WHAT YOU ARE ASKED TO DO »
Your answer should be one number: how many lines below hold the word "rejected".

THE RECORDS »
========================================

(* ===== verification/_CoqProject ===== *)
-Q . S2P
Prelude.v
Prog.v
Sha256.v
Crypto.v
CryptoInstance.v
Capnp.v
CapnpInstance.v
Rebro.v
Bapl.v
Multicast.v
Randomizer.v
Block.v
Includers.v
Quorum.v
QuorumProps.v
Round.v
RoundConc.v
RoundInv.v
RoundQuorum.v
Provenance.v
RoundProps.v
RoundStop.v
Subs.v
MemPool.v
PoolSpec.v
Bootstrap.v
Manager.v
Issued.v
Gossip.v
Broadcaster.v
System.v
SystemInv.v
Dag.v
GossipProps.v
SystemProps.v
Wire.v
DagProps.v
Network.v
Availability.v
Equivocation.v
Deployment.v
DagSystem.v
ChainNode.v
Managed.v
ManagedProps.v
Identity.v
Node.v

========================================

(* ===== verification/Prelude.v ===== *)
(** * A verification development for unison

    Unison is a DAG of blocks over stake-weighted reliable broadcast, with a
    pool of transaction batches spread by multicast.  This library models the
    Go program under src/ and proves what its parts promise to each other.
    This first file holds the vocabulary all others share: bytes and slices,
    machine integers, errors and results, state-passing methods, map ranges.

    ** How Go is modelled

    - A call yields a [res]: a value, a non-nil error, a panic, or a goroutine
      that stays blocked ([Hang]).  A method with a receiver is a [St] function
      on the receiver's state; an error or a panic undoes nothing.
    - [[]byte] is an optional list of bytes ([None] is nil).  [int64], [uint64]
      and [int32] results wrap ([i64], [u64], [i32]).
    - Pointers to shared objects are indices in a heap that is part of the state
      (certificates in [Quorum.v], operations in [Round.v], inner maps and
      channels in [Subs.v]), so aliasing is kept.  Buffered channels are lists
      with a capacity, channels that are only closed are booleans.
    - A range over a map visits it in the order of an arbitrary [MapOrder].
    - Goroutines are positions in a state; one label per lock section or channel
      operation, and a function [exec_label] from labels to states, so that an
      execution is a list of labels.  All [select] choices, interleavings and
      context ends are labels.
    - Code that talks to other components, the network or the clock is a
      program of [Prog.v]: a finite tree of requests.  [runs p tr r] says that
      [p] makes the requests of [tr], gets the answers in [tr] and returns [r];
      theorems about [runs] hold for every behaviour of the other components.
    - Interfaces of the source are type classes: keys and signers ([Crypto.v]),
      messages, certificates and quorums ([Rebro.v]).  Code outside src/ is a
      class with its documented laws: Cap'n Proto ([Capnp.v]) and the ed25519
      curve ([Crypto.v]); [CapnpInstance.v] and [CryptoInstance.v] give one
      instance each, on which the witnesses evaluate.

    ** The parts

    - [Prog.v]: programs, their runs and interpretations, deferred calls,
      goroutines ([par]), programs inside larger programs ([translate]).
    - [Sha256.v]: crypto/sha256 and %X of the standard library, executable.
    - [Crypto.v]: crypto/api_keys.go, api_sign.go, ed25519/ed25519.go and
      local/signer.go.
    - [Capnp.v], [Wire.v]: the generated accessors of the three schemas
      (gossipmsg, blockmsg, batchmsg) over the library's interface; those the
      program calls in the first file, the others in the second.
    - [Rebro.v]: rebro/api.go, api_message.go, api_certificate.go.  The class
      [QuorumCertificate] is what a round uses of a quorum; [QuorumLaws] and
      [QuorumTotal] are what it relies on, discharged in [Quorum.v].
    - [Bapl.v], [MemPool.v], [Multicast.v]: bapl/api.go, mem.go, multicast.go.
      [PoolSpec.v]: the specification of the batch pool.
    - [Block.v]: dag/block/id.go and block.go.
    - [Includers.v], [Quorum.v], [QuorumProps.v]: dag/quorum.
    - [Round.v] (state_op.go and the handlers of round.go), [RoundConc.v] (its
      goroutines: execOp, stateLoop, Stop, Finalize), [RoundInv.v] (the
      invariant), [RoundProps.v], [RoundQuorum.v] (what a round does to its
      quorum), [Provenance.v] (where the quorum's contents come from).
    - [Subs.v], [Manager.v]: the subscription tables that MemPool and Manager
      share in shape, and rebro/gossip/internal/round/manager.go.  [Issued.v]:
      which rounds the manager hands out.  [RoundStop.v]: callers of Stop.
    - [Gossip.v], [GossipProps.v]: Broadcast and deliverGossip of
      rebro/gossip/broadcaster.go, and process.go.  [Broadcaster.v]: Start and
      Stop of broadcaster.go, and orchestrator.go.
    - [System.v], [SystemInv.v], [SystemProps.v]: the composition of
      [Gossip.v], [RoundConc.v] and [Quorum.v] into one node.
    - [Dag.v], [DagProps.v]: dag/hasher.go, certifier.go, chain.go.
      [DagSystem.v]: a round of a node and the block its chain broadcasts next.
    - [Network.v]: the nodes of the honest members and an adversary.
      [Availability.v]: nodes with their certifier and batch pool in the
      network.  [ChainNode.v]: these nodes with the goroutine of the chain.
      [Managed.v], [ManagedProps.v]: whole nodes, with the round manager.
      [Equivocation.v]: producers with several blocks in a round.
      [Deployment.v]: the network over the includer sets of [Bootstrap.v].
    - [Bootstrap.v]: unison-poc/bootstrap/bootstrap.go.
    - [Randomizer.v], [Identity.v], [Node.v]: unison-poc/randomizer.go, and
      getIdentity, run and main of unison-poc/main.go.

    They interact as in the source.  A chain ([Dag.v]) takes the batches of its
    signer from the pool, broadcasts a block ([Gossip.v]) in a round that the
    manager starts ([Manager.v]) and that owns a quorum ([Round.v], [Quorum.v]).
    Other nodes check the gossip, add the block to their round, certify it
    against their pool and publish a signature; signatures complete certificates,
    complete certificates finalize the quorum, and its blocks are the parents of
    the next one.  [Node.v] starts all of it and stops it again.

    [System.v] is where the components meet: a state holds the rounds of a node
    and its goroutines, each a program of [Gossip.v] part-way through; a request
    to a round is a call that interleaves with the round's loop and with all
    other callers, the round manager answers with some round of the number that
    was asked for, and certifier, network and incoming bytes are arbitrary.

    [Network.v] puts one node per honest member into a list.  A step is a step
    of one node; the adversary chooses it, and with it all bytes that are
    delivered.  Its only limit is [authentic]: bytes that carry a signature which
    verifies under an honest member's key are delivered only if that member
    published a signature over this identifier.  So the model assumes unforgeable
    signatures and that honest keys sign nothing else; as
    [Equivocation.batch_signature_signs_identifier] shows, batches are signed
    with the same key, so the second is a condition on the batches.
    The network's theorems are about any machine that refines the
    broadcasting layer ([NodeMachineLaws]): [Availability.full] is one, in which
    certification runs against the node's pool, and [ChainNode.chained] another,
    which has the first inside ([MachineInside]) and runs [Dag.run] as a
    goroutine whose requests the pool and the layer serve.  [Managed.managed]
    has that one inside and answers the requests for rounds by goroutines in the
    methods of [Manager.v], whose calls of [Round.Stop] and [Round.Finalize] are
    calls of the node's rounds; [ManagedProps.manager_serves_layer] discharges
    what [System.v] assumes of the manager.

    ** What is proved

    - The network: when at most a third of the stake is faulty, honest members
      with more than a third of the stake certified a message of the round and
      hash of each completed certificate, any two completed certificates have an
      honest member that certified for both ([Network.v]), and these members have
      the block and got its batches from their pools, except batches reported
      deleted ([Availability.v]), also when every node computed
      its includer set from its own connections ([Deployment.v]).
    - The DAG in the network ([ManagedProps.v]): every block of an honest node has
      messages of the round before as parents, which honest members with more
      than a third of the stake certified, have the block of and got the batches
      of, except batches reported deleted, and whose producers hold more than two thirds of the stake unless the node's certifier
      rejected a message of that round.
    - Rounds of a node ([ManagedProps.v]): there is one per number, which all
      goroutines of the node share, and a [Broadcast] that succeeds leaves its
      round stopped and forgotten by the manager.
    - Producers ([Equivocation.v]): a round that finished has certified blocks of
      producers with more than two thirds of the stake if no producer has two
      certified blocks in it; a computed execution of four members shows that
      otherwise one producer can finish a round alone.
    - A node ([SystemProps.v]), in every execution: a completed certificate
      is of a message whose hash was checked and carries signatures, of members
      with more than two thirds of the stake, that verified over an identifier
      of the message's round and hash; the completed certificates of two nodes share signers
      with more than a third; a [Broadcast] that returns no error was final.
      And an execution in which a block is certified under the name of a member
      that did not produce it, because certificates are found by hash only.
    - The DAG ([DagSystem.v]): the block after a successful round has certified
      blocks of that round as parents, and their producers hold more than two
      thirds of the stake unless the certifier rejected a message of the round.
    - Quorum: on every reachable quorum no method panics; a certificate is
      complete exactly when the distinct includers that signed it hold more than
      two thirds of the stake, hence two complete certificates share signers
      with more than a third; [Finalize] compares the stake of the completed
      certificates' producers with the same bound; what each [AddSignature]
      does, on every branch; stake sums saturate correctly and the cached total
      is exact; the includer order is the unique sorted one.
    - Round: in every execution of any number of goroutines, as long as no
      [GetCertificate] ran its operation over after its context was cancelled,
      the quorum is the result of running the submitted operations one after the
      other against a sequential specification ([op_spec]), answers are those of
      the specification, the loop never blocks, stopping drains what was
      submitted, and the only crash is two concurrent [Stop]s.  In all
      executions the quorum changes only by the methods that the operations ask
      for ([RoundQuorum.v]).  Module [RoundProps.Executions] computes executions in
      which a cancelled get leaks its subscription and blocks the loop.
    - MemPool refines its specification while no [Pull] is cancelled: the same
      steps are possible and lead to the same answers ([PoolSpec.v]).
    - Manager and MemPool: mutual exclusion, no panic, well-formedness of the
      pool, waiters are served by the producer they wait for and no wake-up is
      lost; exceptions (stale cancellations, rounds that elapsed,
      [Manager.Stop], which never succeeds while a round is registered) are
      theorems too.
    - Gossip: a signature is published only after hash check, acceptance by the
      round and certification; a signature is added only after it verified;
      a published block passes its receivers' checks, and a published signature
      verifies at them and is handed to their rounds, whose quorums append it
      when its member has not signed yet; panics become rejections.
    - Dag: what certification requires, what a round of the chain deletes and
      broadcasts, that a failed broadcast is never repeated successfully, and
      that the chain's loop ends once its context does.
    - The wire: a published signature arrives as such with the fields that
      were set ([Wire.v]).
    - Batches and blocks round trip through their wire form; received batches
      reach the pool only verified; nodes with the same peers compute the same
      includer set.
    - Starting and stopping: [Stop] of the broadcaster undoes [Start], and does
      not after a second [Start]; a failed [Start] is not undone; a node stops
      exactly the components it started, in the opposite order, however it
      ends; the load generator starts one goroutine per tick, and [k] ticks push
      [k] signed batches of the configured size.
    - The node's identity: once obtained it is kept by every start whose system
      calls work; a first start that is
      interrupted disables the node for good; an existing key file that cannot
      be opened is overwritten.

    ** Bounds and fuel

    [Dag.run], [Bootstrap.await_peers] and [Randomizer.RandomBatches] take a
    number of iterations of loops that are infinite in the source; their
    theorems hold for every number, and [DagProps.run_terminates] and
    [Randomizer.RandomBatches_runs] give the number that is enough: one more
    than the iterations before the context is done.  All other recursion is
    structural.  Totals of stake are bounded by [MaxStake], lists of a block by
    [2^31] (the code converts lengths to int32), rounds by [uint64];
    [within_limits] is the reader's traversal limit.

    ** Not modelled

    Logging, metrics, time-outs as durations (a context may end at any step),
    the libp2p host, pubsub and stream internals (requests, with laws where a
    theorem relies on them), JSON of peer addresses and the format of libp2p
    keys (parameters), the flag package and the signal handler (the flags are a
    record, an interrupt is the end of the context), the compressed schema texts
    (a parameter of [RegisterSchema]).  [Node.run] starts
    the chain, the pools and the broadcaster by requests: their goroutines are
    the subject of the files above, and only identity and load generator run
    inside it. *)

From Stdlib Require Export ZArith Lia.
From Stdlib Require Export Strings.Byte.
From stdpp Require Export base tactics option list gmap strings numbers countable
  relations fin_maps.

========================================

RESULT OF THE EXERCISE »
2